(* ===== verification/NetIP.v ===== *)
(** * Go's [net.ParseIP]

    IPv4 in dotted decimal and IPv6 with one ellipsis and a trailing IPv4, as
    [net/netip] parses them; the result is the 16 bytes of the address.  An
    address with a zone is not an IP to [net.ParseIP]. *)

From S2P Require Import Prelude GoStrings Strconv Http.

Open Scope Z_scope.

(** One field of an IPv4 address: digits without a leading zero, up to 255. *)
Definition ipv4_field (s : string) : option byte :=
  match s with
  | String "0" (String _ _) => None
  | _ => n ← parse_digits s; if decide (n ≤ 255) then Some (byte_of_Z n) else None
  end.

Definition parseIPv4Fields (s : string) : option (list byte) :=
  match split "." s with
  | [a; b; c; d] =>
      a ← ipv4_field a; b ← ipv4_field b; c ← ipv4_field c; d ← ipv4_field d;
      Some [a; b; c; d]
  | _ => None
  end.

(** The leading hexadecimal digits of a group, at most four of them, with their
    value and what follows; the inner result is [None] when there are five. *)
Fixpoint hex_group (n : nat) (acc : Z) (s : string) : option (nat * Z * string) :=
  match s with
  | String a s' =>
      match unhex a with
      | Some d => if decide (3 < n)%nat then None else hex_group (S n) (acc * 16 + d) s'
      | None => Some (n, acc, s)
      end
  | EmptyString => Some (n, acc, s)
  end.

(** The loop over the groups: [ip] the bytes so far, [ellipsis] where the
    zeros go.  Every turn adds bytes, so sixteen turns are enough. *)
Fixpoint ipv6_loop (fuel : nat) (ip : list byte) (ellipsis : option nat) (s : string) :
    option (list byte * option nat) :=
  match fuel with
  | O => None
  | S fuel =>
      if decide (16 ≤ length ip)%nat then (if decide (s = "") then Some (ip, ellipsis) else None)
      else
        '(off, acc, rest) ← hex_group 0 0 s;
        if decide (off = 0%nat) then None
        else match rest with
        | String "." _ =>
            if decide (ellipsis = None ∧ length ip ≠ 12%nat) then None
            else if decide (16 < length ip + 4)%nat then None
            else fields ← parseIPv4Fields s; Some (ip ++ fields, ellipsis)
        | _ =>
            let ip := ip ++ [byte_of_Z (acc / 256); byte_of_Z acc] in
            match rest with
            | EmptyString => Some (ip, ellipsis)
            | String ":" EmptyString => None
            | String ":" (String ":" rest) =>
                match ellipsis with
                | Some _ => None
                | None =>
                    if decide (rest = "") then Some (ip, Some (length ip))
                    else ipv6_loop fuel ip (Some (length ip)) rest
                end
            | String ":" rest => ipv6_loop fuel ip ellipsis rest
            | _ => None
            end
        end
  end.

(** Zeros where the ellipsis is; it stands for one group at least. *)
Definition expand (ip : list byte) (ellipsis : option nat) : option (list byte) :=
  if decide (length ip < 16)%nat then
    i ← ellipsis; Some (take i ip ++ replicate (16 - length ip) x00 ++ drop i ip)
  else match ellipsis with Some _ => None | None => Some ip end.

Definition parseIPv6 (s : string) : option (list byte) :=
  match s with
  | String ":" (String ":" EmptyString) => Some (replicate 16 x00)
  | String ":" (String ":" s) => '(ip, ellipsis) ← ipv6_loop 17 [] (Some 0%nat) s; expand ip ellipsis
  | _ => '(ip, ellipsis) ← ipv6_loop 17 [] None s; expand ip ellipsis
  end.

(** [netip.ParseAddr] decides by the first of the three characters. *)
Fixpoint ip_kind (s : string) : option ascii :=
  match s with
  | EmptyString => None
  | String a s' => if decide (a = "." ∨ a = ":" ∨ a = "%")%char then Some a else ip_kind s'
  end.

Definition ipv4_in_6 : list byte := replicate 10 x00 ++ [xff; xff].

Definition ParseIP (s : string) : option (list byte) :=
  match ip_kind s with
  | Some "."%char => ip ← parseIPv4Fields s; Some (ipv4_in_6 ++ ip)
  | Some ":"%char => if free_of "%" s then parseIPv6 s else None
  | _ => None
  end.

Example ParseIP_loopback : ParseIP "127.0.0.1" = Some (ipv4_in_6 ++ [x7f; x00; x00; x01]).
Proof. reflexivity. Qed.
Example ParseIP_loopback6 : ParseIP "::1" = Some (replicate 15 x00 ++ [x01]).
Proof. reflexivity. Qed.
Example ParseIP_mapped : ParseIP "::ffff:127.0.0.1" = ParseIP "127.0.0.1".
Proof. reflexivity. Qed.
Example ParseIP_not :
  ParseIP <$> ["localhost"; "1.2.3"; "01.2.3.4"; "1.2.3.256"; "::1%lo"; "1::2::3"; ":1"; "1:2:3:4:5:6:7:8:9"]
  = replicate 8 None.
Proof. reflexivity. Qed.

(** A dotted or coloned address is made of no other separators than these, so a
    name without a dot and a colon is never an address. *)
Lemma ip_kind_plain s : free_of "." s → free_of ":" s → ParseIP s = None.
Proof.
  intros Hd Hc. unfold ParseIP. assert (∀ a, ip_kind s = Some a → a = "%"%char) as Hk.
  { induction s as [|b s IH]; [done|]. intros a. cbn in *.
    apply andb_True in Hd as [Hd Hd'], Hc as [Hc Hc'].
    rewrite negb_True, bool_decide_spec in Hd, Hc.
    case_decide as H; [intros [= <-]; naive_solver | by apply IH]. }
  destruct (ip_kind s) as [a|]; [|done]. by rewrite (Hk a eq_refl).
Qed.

### Aim of the task
Type out again, exactly as written, the lines from the beginning of the material through the one containing "address with a".

### Task solution
(* ===== verification/NetIP.v ===== *)
(** * Go's [net.ParseIP]

    IPv4 in dotted decimal and IPv6 with one ellipsis and a trailing IPv4, as
    [net/netip] parses them; the result is the 16 bytes of the address.  An
    address with a zone is not an IP to [net.ParseIP]. *)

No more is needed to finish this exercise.